Спектакль в Шлоссхофе, поставленный в Садовом театре, был великолепно оформлен. Сценографом и декоратором являлся Джованни Мария Квальо, сумевший удивить даже весьма искушённую публику. Присутствовавший на празднике Карл Диттерсдорф оставил восторженное описание этого зрелища: «Декорация работы Квальо была совершенно в китайском вкусе. Лакировщики, скульпторы и мастера позолоты приложили всю свою искусность, чтобы представить её во всем богатстве. Но более всего блеска придавали декорации призматические стеклянные столбики, изготовленные богемскими стеклодувами и точно установленные в специально оставленных проёмах — разноцветные и наполненные маслом. Невозможно описать, насколько ошеломляющее зрелище являли собой эти призмы, сияющие бесчисленными огоньками — они и сами по себе, при простом дневном освещении, производили сильное впечатление. Стоит лишь представить себе зеркальный блеск лакированных лазоревых панелей и ширм с изображением позолоченных листьев, и, наконец, радужные краски, тысячекратно отражённые в сотнях призм и сияющих как бриллианты чистейшей воды, — самое богатое воображение померкнет перед таким чудом. А при всём этом ещё — божественная музыка Глюка! Прелестное исполнение блистательной симфонии, где местами то порознь, то вместе со всеми звучали колокольчики, треугольники, маленькие ручные литавры, тарелки и тому подобное, привело слушателей в восторг ещё до того, как поднялся занавес. Но и вся музыка оказалась совершенно волшебной»[37]. В самой партитуре «Китаянок» эти разнообразные ударные инструменты не значатся, однако в XVIII веке композиторы выписывали в нотах отнюдь не всё, что реально звучало. Любые экзотические сюжеты подразумевали применение ударных инструментов, и «китайская» опера обойтись без них не могла.

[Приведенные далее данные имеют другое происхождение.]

(* ===== verification/ConfigSpec.v ===== *)
(** * The configuration file: saving and loading

    What a saved file reads back as, which values survive, and that the written
    lines mean the same to a shell. *)

From Stdlib Require Import ZArith Lia.
From stdpp Require Import base gmap list sets.
From S2P Require Import Prelude Str AtomicFile AtomicFileSpec Config.

Import Config.
Open Scope Z_scope.

(** ** Quoting *)

Lemma special_false c : special c = false -> forall d, d ∈ SPECIAL -> c <> d.
Proof.
  unfold special. intros H d Hd ->.
  assert (existsb (Z.eqb d) SPECIAL = true) as E; [|congruence].
  apply existsb_exists. exists d. split; [by apply list_elem_of_In|apply Z.eqb_refl].
Qed.

Lemma existsb_special_false s : existsb special s = false -> Forall (fun c => special c = false) s.
Proof.
  induction s as [|c t IH]; simpl; intros H; [by apply Forall_nil|].
  apply orb_false_iff in H as [H1 H2]. constructor; auto.
Qed.

Lemma escape_id s : 39 ∉ s -> escape s = s.
Proof.
  induction s as [|c t IH]; intros Hn; simpl; [done|].
  apply not_elem_of_cons in Hn as [Hc Ht]. destruct (Z.eqb_spec c 39); [done|]. simpl. by rewrite IH.
Qed.

Lemma length_escape s : (length s <= length (escape s))%nat.
Proof. induction s as [|c t IH]; simpl; [lia|]. destruct (c =? 39); simpl; lia. Qed.

Lemma length_escape_lt s : 39 ∈ s -> (length s < length (escape s))%nat.
Proof.
  induction s as [|c t IH]; intros Hn; simpl; [by apply elem_of_nil in Hn|].
  destruct (Z.eqb_spec c 39) as [->|Hc]; simpl.
  - pose proof (length_escape t). lia.
  - apply elem_of_cons in Hn as [?|Ht]; [done|]. specialize (IH Ht). lia.
Qed.

Lemma slice_middle {A} (x y : A) l : slice (x :: l ++ [y]) 1 (length (x :: l ++ [y]) - 1) = l.
Proof.
  unfold slice. cbn [length drop]. rewrite length_app. cbn [length].
  replace (S (length l + 1) - 1 - 1)%nat with (length l) by lia. apply take_app_length.
Qed.

(** Wrapping in single quotes is undone, whatever is inside. *)
Lemma unquote_single s : unquote (39 :: s ++ [39]) = s.
Proof.
  unfold unquote. rewrite (trim_ends char_ws) by done.
  assert (begins_with 39 (39 :: s ++ [39]) = true) as -> by (by apply bool_decide_eq_true).
  assert (ends_with 39 (39 :: s ++ [39]) = true) as ->.
  { apply bool_decide_eq_true. by rewrite app_comm_cons, last_snoc. }
  rewrite (proj2 (Nat.leb_le 2 _)) by (cbn [length]; rewrite length_app; cbn [length]; lia).
  cbn [andb orb]. apply slice_middle.
Qed.

Lemma comment_pos_none prev rest i :
  Forall (fun c => special c = false) rest -> comment_pos prev rest i = None.
Proof.
  revert prev i. induction rest as [|c t IH]; intros prev i H; simpl; [done|].
  apply Forall_cons in H as [Hc Ht]. destruct (Z.eqb_spec c 35) as [->|]; [done|]. simpl. by apply IH.
Qed.

(** A value without shell characters is only trimmed. *)
Lemma unquote_bare s : Forall (fun c => special c = false) s -> unquote s = ctrim s.
Proof.
  intros Hs. unfold unquote.
  assert (Forall (fun c => special c = false) (ctrim s)) as Ht.
  { rewrite Forall_forall in *. intros c Hc. apply Hs. unfold trim_by, trim_end_by in Hc.
    apply list_elem_of_In, in_rev, list_elem_of_In in Hc.
    destruct (trim_start_suffix char_ws (rev (ctrim_start s))) as (p & E).
    destruct (trim_start_suffix char_ws s) as (q & Eq). rewrite Eq. apply elem_of_app. right.
    apply list_elem_of_In, in_rev, list_elem_of_In. rewrite E. apply elem_of_app. by right. }
  generalize dependent (ctrim s). intros v Hv.
  assert (begins_with 39 v = false /\ begins_with 34 v = false /\ starts_with v [36; 39] = false)
    as (-> & -> & ->).
  { destruct v as [|c t]; [done|]. apply Forall_cons in Hv as [Hc _].
    split_and!; [apply bool_decide_eq_false; intros [= ->]; done..|].
    cbn [starts_with]. destruct (Z.eqb_spec 36 c) as [<-|]; done. }
  rewrite andb_false_l, andb_false_l, andb_false_r. cbn [andb orb].
  destruct v as [|c t]; [done|]. apply Forall_cons in Hv as [_ Ht]. by rewrite comment_pos_none.
Qed.

(** What a value reads back as: quoted when it holds a shell character, with
    every apostrophe spelled out and never put back; otherwise trimmed. *)
Definition stored (v : str) : str := if existsb special v then escape v else ctrim v.

Lemma unquote_quote_stored v : unquote (quote v) = stored v.
Proof.
  unfold quote, stored. destruct (is_empty v) eqn:Ee; [by apply is_empty_nil in Ee as ->|].
  destruct (existsb special v) eqn:Es; cbn [negb]; [apply unquote_single|].
  by apply unquote_bare, existsb_special_false.
Qed.

(** The values that survive: no apostrophe and, when written bare, no
    whitespace at the ends. *)
Definition survives (v : str) : Prop :=
  39 ∉ v /\ (existsb special v = false -> ctrim v = v).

Певцы были первоклассными: Лизингу пела примадонна Виттория Тези, Сивену и Танджу — молодые австрийские певицы Терезия Хайниш и Катарина Штарцер; в роли Силанго вышел тенор Йозеф Фриберт — не только певец, но и композитор (как и Диттерсдорф, он являлся учеником капельмейстера Бонно, который сочинил для празднества оперу «Необитаемый остров»), «Китайский бал», устроенный после оперы, ставил и оформлял Анджело Помпеати — известный венецианский танцовщик, муж Терезы Помпеати, с которой Глюк работал в Лондоне и в труппе Минготти. Все участники спектакля получили щедрое вознаграждение от императорской четы: Тези — некий подарок стоимостью в 300 дукатов, две другие певицы — подарки ценой в 50 дукатов и по красивому платью, Фриберт — золотые часы, а несколько «maestri» (в их числе, вероятно, и Глюк) — золотые табакерки[38].

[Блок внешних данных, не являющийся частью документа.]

Lemma inv_dispatch s p o uptime :
  inv s -> (forall o', (p, o') ∉ attempts s) -> inv (after_dispatch p o uptime s).
Proof.
  intros I Hnew. destruct I as [Iq Is Iw Ih Io].
  assert (forall k, pending (queue s) !! k <> Some p) as Hnp.
  { intros k Hk. destruct (inv_tried _ _ Iq _ _ Hk) as [o' Ho']. by apply (Hnew o'). }
  assert (forall w p', w ∈ workers s -> held w p' -> notification_type p' ∈ RETRY_TYPES
    /\ (exists o', (p', o') ∈ (p, o) :: attempts s)
    /\ forall o', (p', o') ∈ (p, o) :: attempts s -> reached o' = false) as Hheld.
  { intros w p' Hw Hh. destruct (Ih w p' Hw Hh) as (H1 & [o1 H2] & H3). split_and!; [done| |].
    - exists o1. apply elem_of_cons. by right.
    - intros o' [[= -> ->]|Ho']%elem_of_cons; [by destruct (Hnew o1)|by apply H3]. }
  assert (forall p', (length (arrivals p' ((p, o) :: attempts s)) <= 1)%nat) as Hone.
  { apply once_cons; [|done]. intros _ o' Ho'. by destruct (Hnew o'). }
  unfold after_dispatch. destruct o.
  - split; cbn [queue starting workers attempts]; try done; [by apply queue_inv_deliver|].
    intros Hne. apply Iw. revert Hne. apply pending_subset_wake.
    intros k p' Hp. by destruct (record_delivered_pending _ _ _ _ _ Hp).
  - destruct (record_failure p uptime (queue s)) as [kept q'] eqn:Er.
    apply record_failure_spec in Er as [[-> ->]|(-> & -> & Ht & _ & Hd)]; split; cbn; try done.
    + by apply queue_inv_attempt.
    + apply queue_inv_record; try done; [by apply queue_inv_attempt| |].
      * exists NeverSent. apply elem_of_cons. by left.
      * intros o' [[= ->]|Ho']%elem_of_cons; [done|by destruct (Hnew o')].
    + intros _. by right.
  - split; cbn; try done. by apply queue_inv_attempt.
  - split; cbn; try done. by apply queue_inv_attempt.
Qed.

Lemma inv_start s rest : inv s -> inv (start_worker rest s).
Proof.
  intros [Iq Is Iw Ih Io]. unfold start_worker. split; cbn; try done.
  - by eapply queue_inv_shrink.
  - destruct (worker_running (queue s)); cbn; lia.
  - by left.
  - intros w p Hw Hh. apply (Ih w p); [|done]. destruct (worker_running (queue s)); [done|].
    apply elem_of_cons in Hw as [->|Hw]; [by destruct Hh|done].
Qed.

Lemma inv_wake_step s vals now uptime before after :
  inv s -> workers s = before ++ WSleep :: after ->
  vals ≡ₚ (map_to_list (pending (due now uptime (queue s)))).*2 ->
  inv (worker_wake vals now uptime (before ++ after) s).
Proof.
  intros I Hw Hv. destruct (the_worker _ _ _ _ I Hw) as (-> & -> & Hr). destruct I as [Iq Is Iw Ih Io].
  unfold worker_wake. destruct (next_due vals now uptime (queue s)) as [r q'] eqn:En.
  apply next_due_spec in En as [-> Hres]; [|done].
  assert (queue_inv (due now uptime (queue s)) (attempts s)) as Iq'.
  { eapply queue_inv_shrink; [exact Iq|done|]. by intros k p [Hp _]%due_pending. }
  destruct r as [p|]; split; cbn [queue starting workers attempts app]; try done.
  - cbn. by rewrite Hr.
  - intros _. left. exact Hr.
  - intros w p' [->|Hn]%elem_of_cons; [|by apply elem_of_nil in Hn]. intros [[= <-]|?]; [|done].
    destruct Hres as [(k & Hk) _]. destruct (inv_type _ _ Iq' _ _ Hk) as [<- Ht].
    split_and!; [done|by eapply inv_tried|]. intros o Ho. by eapply inv_unreached.
  - by eapply queue_inv_shrink.
  - intros w p Hn. by apply elem_of_nil in Hn.
Qed.

Lemma inv_check_step s enabled p before after :
  inv s -> workers s = before ++ WPicked p :: after ->
  inv (worker_check enabled p (before ++ after) s).
Proof.
  intros I Hw. destruct (the_worker _ _ _ _ I Hw) as (-> & -> & Hr). destruct I as [Iq Is Iw Ih Io].
  unfold worker_check. destruct enabled; cbn [negb]; [destruct (still_pending p (queue s))|];
    split; cbn [queue starting workers attempts app]; try done; try (by rewrite ?(proj2 (sent_rest _ _)), Hr).
  - intros w p' [->|Hn]%elem_of_cons; [|by apply elem_of_nil in Hn]. intros [?|[= <-]]; [done|].
    apply (Ih (WPicked p)); [rewrite Hw; apply elem_of_cons; by left|by left].
  - intros w p' [->|Hn]%elem_of_cons; [|by apply elem_of_nil in Hn]. by intros [?|?].
  - eapply queue_inv_shrink; [exact Iq|apply sent_rest|]. by intros k p' [Hp _]%sent_pending.
  - intros _. left. by rewrite (proj2 (sent_rest _ _)).
  - intros w p' [->|Hn]%elem_of_cons; [|by apply elem_of_nil in Hn]. by intros [?|?].
Qed.

Lemma inv_sent_step s o p before after :
  inv s -> workers s = before ++ WSending p :: after ->
  inv (worker_sent o p (before ++ after) s).
Proof.
  intros I Hw. destruct (the_worker _ _ _ _ I Hw) as (-> & -> & Hr). destruct I as [Iq Is Iw Ih Io].
  destruct (Ih (WSending p) p) as (Ht & _ & Hno); [rewrite Hw; apply elem_of_cons; by left|by right|].
  assert (forall q, queue_inv q (attempts s) -> queue_inv (sent p q) (attempts s)) as Hsent.
  { intros q Hq. eapply queue_inv_shrink; [exact Hq|apply sent_rest|]. by intros k p' [Hp _]%sent_pending. }
  assert (forall k, pending (sent p (queue s)) !! k <> Some p) as Hgone.
  { intros k [Hp Hne]%sent_pending. destruct (inv_type _ _ Iq _ _ Hp) as [<- _]. by apply Hne. }
  unfold worker_sent. split; cbn [queue starting workers attempts app].
  - destruct o; [by apply queue_inv_deliver|by apply queue_inv_attempt|..]; apply queue_inv_attempt; auto; done.
  - destruct o; rewrite ?(proj2 (sent_rest _ _)); cbn; by rewrite Hr.
  - intros _. left. destruct o; rewrite ?(proj2 (sent_rest _ _)); exact Hr.
  - intros w p' [->|Hn]%elem_of_cons; [|by apply elem_of_nil in Hn]. by intros [?|?].
  - by apply once_cons.
Qed.

Lemma step_inv s s' : inv s -> step s s' -> inv s'.
Proof.
  intros I H. destruct H; eauto using inv_dispatch, inv_start, inv_wake_step, inv_check_step, inv_sent_step.
Qed.

Lemma reachable_inv s : rtc step system0 s -> inv s.
Proof. revert s. apply rtc_ind_r; [apply inv0|]. intros y z _ Hs I. by eapply step_inv. Qed.

(** ** What the users get *)

(** C4: A push that may have reached the server is never sent again: in every
    interleaving of dispatches and the retry worker, at most one attempt of a
    push has an outcome that may have arrived. *)
Theorem push_at_most_once s p :
  rtc step system0 s -> (length (arrivals p (attempts s)) <= 1)%nat.
Proof. intros H. apply inv_once. by apply reachable_inv. Qed.

(** C37: At most one retry worker runs, and none is lost: while a push is kept, a
    worker is running or the dispatch that recorded it is about to start one. *)
Theorem push_worker_live s :
  rtc step system0 s ->
  (length (workers s) <= 1)%nat
  /\ (pending (queue s) <> ∅ -> workers s <> [] \/ starting s <> []).
Proof.
  intros H%reachable_inv. pose proof (inv_single _ H) as Hl. split.
  - rewrite Hl. destruct (worker_running (queue s)); lia.
  - intros Hne. destruct (inv_wake _ H Hne) as [Hr|?]; [|by right]. left. rewrite Hr in Hl.
    by destruct (workers s).
Qed.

«Китаянки» звучали ещё несколько раз не только в приватной обстановке, у принца Саксен-Хильдбургхаузена, но и публично. В 1755 году опера была исполнена в венском Бургтеатре, причём партию Сивены пела Катарина Габриелли — ученица Виттории Тези, одна из самых выдающихся певиц XVIII века, обладательница невероятно подвижного колоратурного сопрано и феноменальной техники.
В 1761 году «Китаянки» добрались до Петербурга: спектакль состоялся 7 или 8 февраля в ходе празднования очередной годовщины восхождения на трон императрицы Елизаветы Петровны. В Петербурге, как ранее в Вене и в Шлоссхофе, за «Китаянками» давался балет Штарцера «Суд Париса». Правда, поскольку имя автора оперы в издании либретто не указано, существует предположение, что им мог быть не Глюк, а Штарцер, работавший в 1759 году в России. Но, поскольку в Петербурге с 1757 года находилась также труппа Локателли, с которой Глюк был ранее тесно связан, «Китаянки» могли попасть в Россию независимо от Штарцера.
Благодаря своей «китайской» опере, подобной драгоценной шкатулке с редкостными безделушками, Глюк снискал симпатии венского двора. В 1755 году впервые в его жизни в Вене прозвучали три его оперы — правда, все они принадлежали к развлекательному «серенадному» жанру. Помимо «Китаянок», это была небольшая пастораль «Танец» на либретто Метастазио, поставленная в императорском загородном замке «Фаворита» под Веной, и театральное празднество «Оправданная невинность» на текст Метастазио и Джакомо Дураццо. Второе сочинение выглядело как компактная опера-сериа и даже претендовало на некоторый драматизм.